Take another example of a housewife. She is controlled in many ways. Such as what dress she should wear in public and in private, how she should behave with guests and friends, the routine she should follow and so on. The same family may allow their own daughters to wear some type of clothing but the rules are different for their daughters-in-law. Another important issue is rearing the children alone without support from the husband or the family if in a joint set-up. The task becomes difficult many times if the specific child is a special child with developmental disorders and behaviour problems. In such situations the mother is struggling with the issues of nurturance and education alone without understanding and support. Do not be surprised if the mother gets blamed for the child’s misbehaviour and academic difficulties by the family in spite of her doing her best. Do not be surprised if she gets compared to other mothers whose children are doing better. Men do not think child rearing is their responsibility as they like to shove it all on the shoulders of the woman. Most housewives and career women complain about this lack of sharing of child nurturing by their husbands. The child should be the responsibility of both the parents equally.

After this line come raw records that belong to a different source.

Definition clock (root : object) : P Clock :=
  let? c := section_ root "root" "clock" in
  do? keys c "clock" ["url"; "poll_ms"; "stale_after_ms"; "synced_status"] in
  let? url := str c "clock" "url" 256 in
  let? poll := integer c "clock" "poll_ms" 10 600000 in
  let? stale := integer c "clock" "stale_after_ms" 10 600000 in
  let? v := required c "clock" "synced_status" in
  let '(a, ok) := as_array v in
  do? fail_if (negb ok || (length a =? 0)%nat) BadSyncedStatus in
  let? statuses := clock_statuses a [] in
  st_ret (mkClock url poll stale statuses).

(** The optional blocks of a device: present, address, limit; present, table,
    address, bit. *)
Definition heartbeat (d : object) (id : string) (start count : Z) : P (bool * Z * Z) :=
  match get d "heartbeat" with
  | None => st_ret (false, 0, 0)
  | Some v =>
      let '(h, ok) := as_object v in
      do? fail_if (negb ok) (NotAnObject id "heartbeat") in
      do? keys h "heartbeat" ["address"; "stale_after_ms"] in
      let? address := integer h "heartbeat" "address" start (start + count - 1) in
      let? stale := integer h "heartbeat" "stale_after_ms" 10 600000 in
      st_ret (true, address, stale)
  end.

Definition measurements_valid (d : object) (id : string) (poll : Table) (start count : Z)
    : P (bool * Table * Z * Z) :=
  match get d "measurements_valid" with
  | None => st_ret (false, OtherTable "", 0, 0)
  | Some v =>
      let '(mv, ok) := as_object v in
      do? fail_if (negb ok) (NotAnObject id "measurements_valid") in
      do? keys mv "measurements_valid" ["table"; "address"; "bit"] in
      let? t := table mv "measurements_valid" in
      let? address := integer mv "measurements_valid" "address" 0 65535 in
      let? bit := integer mv "measurements_valid" "bit" 0 15 in
      do? fail_if (negb (bool_decide (t = poll)) || (address <? start) || (start + count <=? address))
            (OutsidePoll id "measurements_valid") in
      st_ret (true, t, address, bit)
  end.

Definition device (v : value) : P Device :=
  let '(d, ok) := as_object v in
  do? fail_if (negb ok) (NotObject "devices") in
  do? keys d "device" ["id"; "host"; "port"; "unit"; "poll_ms"; "timeout_ms"; "stale_after_ms";
                       "measurements_valid"; "poll"; "heartbeat"] in
  let? id := str d "device" "id" 64 in
  let? host := str d "device" "host" 64 in
  let? port := integer d "device" "port" 1 65535 in
  let? unit_ := integer d "device" "unit" 0 255 in
  let? pollMS := integer d "device" "poll_ms" 10 600000 in
  let? timeoutMS := integer d "device" "timeout_ms" 10 600000 in
  let? staleMS := integer d "device" "stale_after_ms" 10 600000 in
  let? v := required d "device" "poll" in
  let '(poll, ok) := as_object v in
  do? fail_if (negb ok) (BadPoll id) in
  do? keys poll "poll" ["table"; "start"; "count"] in
  let? t := table poll "poll" in
  let? start := integer poll "poll" "start" 0 65535 in
  let? count := integer poll "poll" "count" 1 125 in
  do? fail_if (65536 <? start + count) (PollOverflow id) in
  let? '(hb, hba, hbs) := heartbeat d id start count in
  let? '(mv, mvt, mva, mvb) := measurements_valid d id t start count in
  st_ret (mkDevice id host port unit_ pollMS timeoutMS staleMS t start count hb hba hbs mv mvt mva mvb).
(* ===== verification/RtuInv.v ===== *)
(** * The remote terminal unit: invariants and correctness

    Every transition of the station returns on a valid map; a field write is
    the consequence of a selection and a matching execution by one connection;
    a positive termination is backed by a poll that began after the write; an
    interrogation reports every point once. *)
From S2P Require Import Prelude GoLib Iec104Types Iec104Time Iec104Elements Iec104Asdu PointMap.
From S2P Require Import PointMapValid ModbusMaster Rtu.

#[local] Open Scope string_scope.
#[local] Open Scope Z_scope.

(** ** A logic for operations that may fail

    [wpe m Q X r]: from [r] the operation returns with [Q] or fails with [X];
    it does not panic. *)
Section WPE.
Definition wpe {A} (m : R A) (Q : A → RTU → Prop) (X : RTU → Prop) (r : RTU) : Prop :=
  match m r with
  | (Ok a, r') => Q a r'
  | (Err _, r') => X r'
  | _ => False
  end.

Context {A B : Type} (X : RTU → Prop).

Lemma wpe_ret (a : A) Q r : Q a r → wpe (st_ret a) Q X r.
Proof. done. Qed.
Lemma wpe_bind (m : R A) (k : A → R B) Q r :
  wpe m (λ a, wpe (k a) Q X) X r → wpe (st_bind m k) Q X r.
Proof. unfold wpe, st_bind. by destruct (m r) as [[a| e | |] r']. Qed.
Lemma wpe_get Q r : Q r r → wpe st_get Q X r.
Proof. done. Qed.
Lemma wpe_upd f Q r : Q tt (f r) → wpe (st_upd f) Q X r.
Proof. done. Qed.
Lemma wpe_lift (o : outcome iec_error A) Q r :
  safe o → (∀ a, o = Ok a → Q a r) → (∀ e, o = Err e → X r) → wpe (lift o) Q X r.
Proof. unfold wpe, lift. destruct o; naive_solver. Qed.
Lemma wpe_when (b : bool) m Q r :
  (b = true → wpe m Q X r) → (b = false → Q tt r) → wpe (st_when b m) Q X r.
Proof. destruct b; intros H1 H2; [by apply H1|by apply H2]. Qed.
Lemma wpe_index (l : list A) i Q r : 0 ≤ i < zlen l →
  (∀ a, l !! Z.to_nat i = Some a → Q a r) → wpe (index l i) Q X r.
Proof.
  intros Hi HQ. unfold index, wpe, deref. rewrite (proj2 (Z.ltb_ge i 0)) by lia.
  destruct (lookup_lt_is_Some_2 l (Z.to_nat i)) as [a Ha]; [unfold zlen in Hi; lia|].
  rewrite Ha. auto.
Qed.
Lemma wpe_mono (m : R A) (Q Q' : A → RTU → Prop) (X' : RTU → Prop) r :
  wpe m Q' X' r → (∀ a r', Q' a r' → Q a r') → (∀ r', X' r' → X r') → wpe m Q X r.
Proof. unfold wpe. destruct (m r) as [[a| e | |] r']; auto. Qed.
Lemma wpe_elim (m : R A) Q r :
  wpe m Q (λ _, False) r → ∃ a r', m r = (Ok a, r') ∧ Q a r'.
Proof. unfold wpe. destruct (m r) as [[a| e | |] r'] eqn:H; try done. eauto. Qed.
End WPE.

Definition failed (r : RTU) : RTU :=
  mkRTU (points r) (devices r) (started r) (sel r) (pending r) (sendFailed r) (buildFailed r + 1)
    (nows r) (utcs r) (sent_ r) (closes r).

Lemma wpe_build X (m : R unit) Q r :
  wpe m Q (λ r', Q tt (failed r')) r → wpe (build m) Q X r.
Proof. unfold wpe, build. by destruct (m r) as [[[]| e | |] r']. Qed.

(** ** What an operation leaves alone *)

(** The parts of the state that commands and connections use. *)
Definition control (r : RTU) := (sel r, pending r, started r, nows r, closes r).

(** The values of a point, with and without the flags the evaluation sets. *)
Definition raw_of (s : pointState) :=
  (dp s, sp s, f s, step_ s, transient s, measurementInvalid s, valueInvalid s).
Definition value_of (s : pointState) := (raw_of s, unreachable s, heartbeatStale s).
Definition raw_device (d : deviceState) :=
  (lastOK d, pollStart d, heartbeatChanged d, pollSeq d, heartbeat_ d).

(** [r'] has sent more than [r]: to connections with messages satisfying [P],
    or messages satisfying [Pm]. *)
Definition sends_to (P : Z * Message → Prop) (r r' : RTU) : Prop :=
  ∃ l, sent_ r' = (sent_ r ++ l)%list ∧ Forall P l.
Definition sends (Pm : Message → Prop) : RTU → RTU → Prop := sends_to (λ x, Pm x.2).
(* ===== verification/ControlCentre.v ===== *)
(** * The control centre (services/iec104/internal/controlcentre)

    The controlling station of the range: the cache of the station's points,
    the state of the link, the journal, and the one command in flight.  The
    lock makes every handler, every tick of the link's loop and every locked
    section of a command one transition of [Centre]; sends, waits and the
    connection itself happen between them.

    [clock] is the sequence of readings of the clock; a time stamp is the
    reading it was made of, [None] the empty string.  A number that the API
    shows is kept as a number: the text of the JSON documents is not modelled.
    Log lines are not modelled; [clog] records the commands, what was handed to
    a connection and what was received, and is read by no transition. *)
From S2P Require Import Prelude GoLib Iec104Types Iec104Time Iec104Elements Iec104Asdu PointMap.

#[local] Open Scope string_scope.
#[local] Open Scope Z_scope.

(** ** Values *)
Inductive pvalue : Type :=
| PNil
| PName (s : string)
| PBool (b : bool)
| PStep (position : Z) (moving : bool)
| PFloat (bits : Z).
#[export] Instance pvalue_eq_dec : EqDecision pvalue.
Proof. solve_decision. Defined.

#[warnings="-register-all"]
Inductive json : Type :=
| JNull
| JBool (b : bool)
| JInt (z : Z)
| JStr (s : string)
| JTime (t : Z)
| JCivil (t : civil)
| JFloat32 (bits : Z)
| JNumber (f : float64)
| JArr (l : list json)
| JObj (l : list (string * json)).

Definition ordered (l : list (string * json)) : json := JObj l.
Definition nullable (s : string) : json := if (s =? "")%string then JNull else JStr s.
Definition nullable_time (t : option Z) : json := match t with Some t => JTime t | None => JNull end.
Definition pvalue_json (v : pvalue) : json :=
  match v with
  | PNil => JNull
  | PName s => JStr s
  | PBool b => JBool b
  | PStep p m => ordered [("value", JInt p); ("transient", JBool m)]
  | PFloat bits => JFloat32 bits
  end.

(** ** State *)

(** A command was accepted; it went on to its execution; a message was handed
    to a connection; a message was received. *)
Inductive happening : Type :=
| LCommand (id : Z) (index : nat) (value expected : Z)
| LExecute (id : Z)
| LSent (conn : nat) (a : ASDU)
| LGot (m : Message)
| LAnswer (id : Z) (status : string).
(* ===== verification/ControlCentreApi.v ===== *)
(** * The control centre: commands, API and publisher

    The requests of the API (api.go), the thread of a command (command.go), the
    publisher (historian.go) and the loop of the link (link.go), composed into
    one step function of a [World]: the centre, the threads of the commands in
    flight, the place of the link's loop, and what the current connection has
    delivered.  A step is one locked section or one action outside the lock. *)
From S2P Require Import Prelude GoLib Iec104Types Iec104Time Iec104Elements Iec104Asdu PointMap.
From stdpp Require Import pretty.
From S2P Require Import ControlCentre.

#[local] Open Scope string_scope.
#[local] Open Scope Z_scope.

(** ** Texts *)
Fixpoint truncate (s : string) (n : nat) : string :=
  match n, s with
  | S n', String a s' => String a (truncate s' n')
  | _, _ => ""
  end.
(** [strings.SplitN(s, "\x00", 2)[0]]. *)
Fixpoint before_nul (s : string) : string :=
  match s with
  | "" => ""
  | String a s' => if Ascii.eqb a "000" then "" else String a (before_nul s')
  end.
Fixpoint has_nul (s : string) : bool :=
  match s with "" => false | String a s' => Ascii.eqb a "000" || has_nul s' end.
Definition is_digit (a : ascii) : bool := (48 <=? Z.of_N (N_of_ascii a)) && (Z.of_N (N_of_ascii a) <=? 57).
Fixpoint digits (s : string) : bool :=
  match s with "" => true | String a s' => is_digit a && digits s' end.
(** [strconv.ParseUint] on at most nineteen digits. *)
Fixpoint decimal (acc : Z) (s : string) : Z :=
  match s with "" => acc | String a s' => decimal (acc * 10 + (Z.of_N (N_of_ascii a) - 48)) s' end.
(** [strings.HasPrefix] with the rest after the prefix. *)
Fixpoint after_prefix (p s : string) : option string :=
  match p, s with
  | "", _ => Some s
  | String a p', String b s' => if Ascii.eqb a b then after_prefix p' s' else None
  | _, _ => None
  end.
Definition quoted (s : string) : string := String "034" (s +:+ String "034" "").
Lemma confirmation_sign : Cause h = ActivationCon ∨ is_unknown (Cause h) = true →
  (if Negative h || is_unknown (Cause h) then -1 else 1) = 1 → Cause h = ActivationCon ∧ Negative h = false.
Proof.
  intros Hc Hs. destruct (Negative h), (is_unknown (Cause h)); cbn in Hs; lia.
Qed.
Lemma got_confirmed cmd v sel : answers pm cmd v sel h o → Cause h = ActivationCon ∧ Negative h = false → confirmed cmd v sel x.
Proof. intros Ha [Hc Hn]. by exists a, o. Qed.

Lemma reacts_follows th e t t' : reacts pm h o t t' → follows th e t → follows th e t'.
Proof. intros Hr []. destruct Hr; by constructor. Qed.

Lemma select_stage_reacts th e cmd t t' p l : follows th e t → Commands pm !! th_index th = Some cmd →
  select_stage cmd (th_value th) t p l → reacts pm h o t t' → select_stage cmd (th_value th) t' p (l ++ [x]).
Proof.
  intros [Hact Hi Hv _ _] Hcmd [Hp (Ht & He & Htm & Hf) Hs Hc Hn] Hr.
  destruct Hr as [cmd' ? Hcmd' ? Hs0 Ha Hca|? ? ? ? Ht'|? ? ? ? Ht'|? ? ? ? ? ? Hw]; try congruence.
  - rewrite Hi in Hcmd'. rewrite Hv in Ha. assert (cmd' = cmd) as -> by congruence. constructor; [done|done|auto using occurs_app| |].
    + intros Hs1. apply (occurs_snoc []); [done|]. by apply got_confirmed, confirmation_sign.
    + apply Forall_snoc; [done|]. apply got_neutral.
  - unfold wants_feedback in Hw. rewrite Ht in Hw. done.
Qed.

Lemma execute_phase_mono cmd v t t' p : (terminated_ t = true → terminated_ t' = true ∧ negative_ t' = negative_ t) →
  (feedback_ t = true → feedback_ t' = true) → execute_phase cmd v t p → execute_phase cmd v t' p.
Proof.
  intros Ht Hf. destruct p as [[]|[]| |[]| | | |]; try done; cbn; [by intros []%Ht|].
  intros Hp Hs. destruct (Hp Hs) as (H1 & H2 & H3). destruct (Ht H1) as [? ->]. auto.
Qed.
(** Every input is refused or leads to a world with the invariant. *)
Lemma step_ok i w : winv w → steps_to (step i w).
Proof.
  intros Hw. pose proof Hw as []. pose proof (winv_shutdown w Hw) as Hsd.
  destruct i as [|cancelled|s|cancelled e| | |sent| | | | | | |r|k ended_ sent| |ok|]; cbn [step_input].
  - (* the loop begins a connection *)
    case_if; [|done]. apply bool_decide_eq_true in Hif. apply steps_on, st_wp_bind, st_wp_upd, st_wp_bind, wp_stamp, st_wp_upd.
    assert (is_started (clink (centre w)) = false) as Hs.
    { apply not_true_iff_false. intros E%wi_live0. by apply wi_paused0. }
    apply (winv_aside w); try done; [by apply (body_same pm (centre w))|intros _; by apply wi_rest0|].
    intros _ H. by apply wi_points0.
  - case_if; [|done]. apply andb_true_iff in Hif as [_ Hc]. apply bool_decide_eq_true in Hc.
    apply steps_on. by apply dial_failed_step.
  - case_if; [|done]. by apply steps_on, dialed_step.
  - destruct (delivers e (conn w)) as [d|] eqn:Hd; [|by destruct (loop w)].
    destruct (decide (loop w = Paused)) as [->|Hl]; [done|].
    assert (steps_to (match on_centre (callback pm peer epoch clock cancelled e) w (λ _, at_conn d) with
                      | Some w' => inr w' | None => inl true end)) as Hgo by by apply steps_on, callback_step.
    by destruct (loop w).
  - case_if; [done|]. apply steps_on, st_wp_bind, wp_now, st_wp_bind, st_wp_upd, st_wp_bind, wp_stamp, st_wp_upd.
    apply (winv_aside w); try done; by apply (body_same pm (centre w)).
  - destruct (loop w) eqn:Hl; try done. apply steps_on. by apply tick_step.
  - destruct (loop w) eqn:Hl; try done. apply steps_on. by apply send_gi_step.
  - destruct (loop w) eqn:Hl; try done. right. eexists. split; [done|]. by apply (winv_same w).
  - destruct (loop w) eqn:Hl; try done. apply steps_on, st_wp_upd. destruct Hsd. by constructor.
  - apply steps_on, st_wp_upd. by destruct w.
  - destruct (loop w) eqn:Hl; try done. apply steps_on. unfold close_reason. apply st_wp_when; intros _.
    + apply st_wp_upd. apply (winv_aside w); try done; by apply (body_same pm (centre w)).
    + by apply (winv_same w).
  - destruct (loop w) eqn:Hl; try done; (case_if; [|done]); apply bool_decide_eq_true in Hif;
      apply steps_on, dialed_step; [done|by rewrite Hif|done|by rewrite Hif].
  - destruct (loop w) eqn:Hl; try done. by apply steps_on, dialed_step.
  - apply steps_on. eapply st_wp_mono; [by apply request_step|]. by intros [x|th] c.
  - destruct (threads w !! k) as [th|] eqn:Hk; [|done]. apply steps_on.
    eapply st_wp_mono; [by apply (thread_world_step w k th)|]. by intros [x|th'] c.
  - destruct (pub w) eqn:Hpb; try done. apply steps_on. eapply st_wp_mono; [by apply publish_step|]. intros [n' b] c. by rewrite Hpb.
  - destruct (pub w) eqn:Hpb; try done. apply steps_on. unfold push_end. destruct ok.
    + apply st_wp_bind, wp_stamp, st_wp_upd. apply (winv_same w); try done. by apply (body_same pm (centre w)).
    + apply st_wp_upd. apply (winv_same w); try done. by apply (body_same pm (centre w)).
  - destruct (pub w) eqn:Hpb; try done. apply steps_on, st_wp_upd. apply (winv_same w); try done.
    destruct wi_body0. constructor; try done. cbn. lia.
Qed.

The male ego is also under pressure to perform well, to earn money and to make a name in society. Men are ‘beasts of burden’ too who carry the family responsibilities on their shoulder. The wife struggles too with domestic and child nurturing duties. Where is the scope for attitudes of superiority and inferiority, attitudes of boss and servant, attitudes of born to rule and born to serve, attitudes of dominating and exploiting one over the other. The attitude has to be one of respect for each other, and respect for each other’s work whether the woman is a housewife or a career one. The attitude has to be one of caring and sharing of roles and responsibilities which has to be worked out and agreed upon. Career women will need more help and support in managing domestic duties than the housewife but she will also need help too. The child has to be the responsibility of both.

 

As times change rapidly with girls’ education and economic independence the man and the woman have to be considered equal to each other who shoulder the burdens of life together. The male ego will have to reform itself soon for the rising self esteem of women will force them to do so. Men will have to introspect, evolve and refine their souls and minds. It is the call of the day.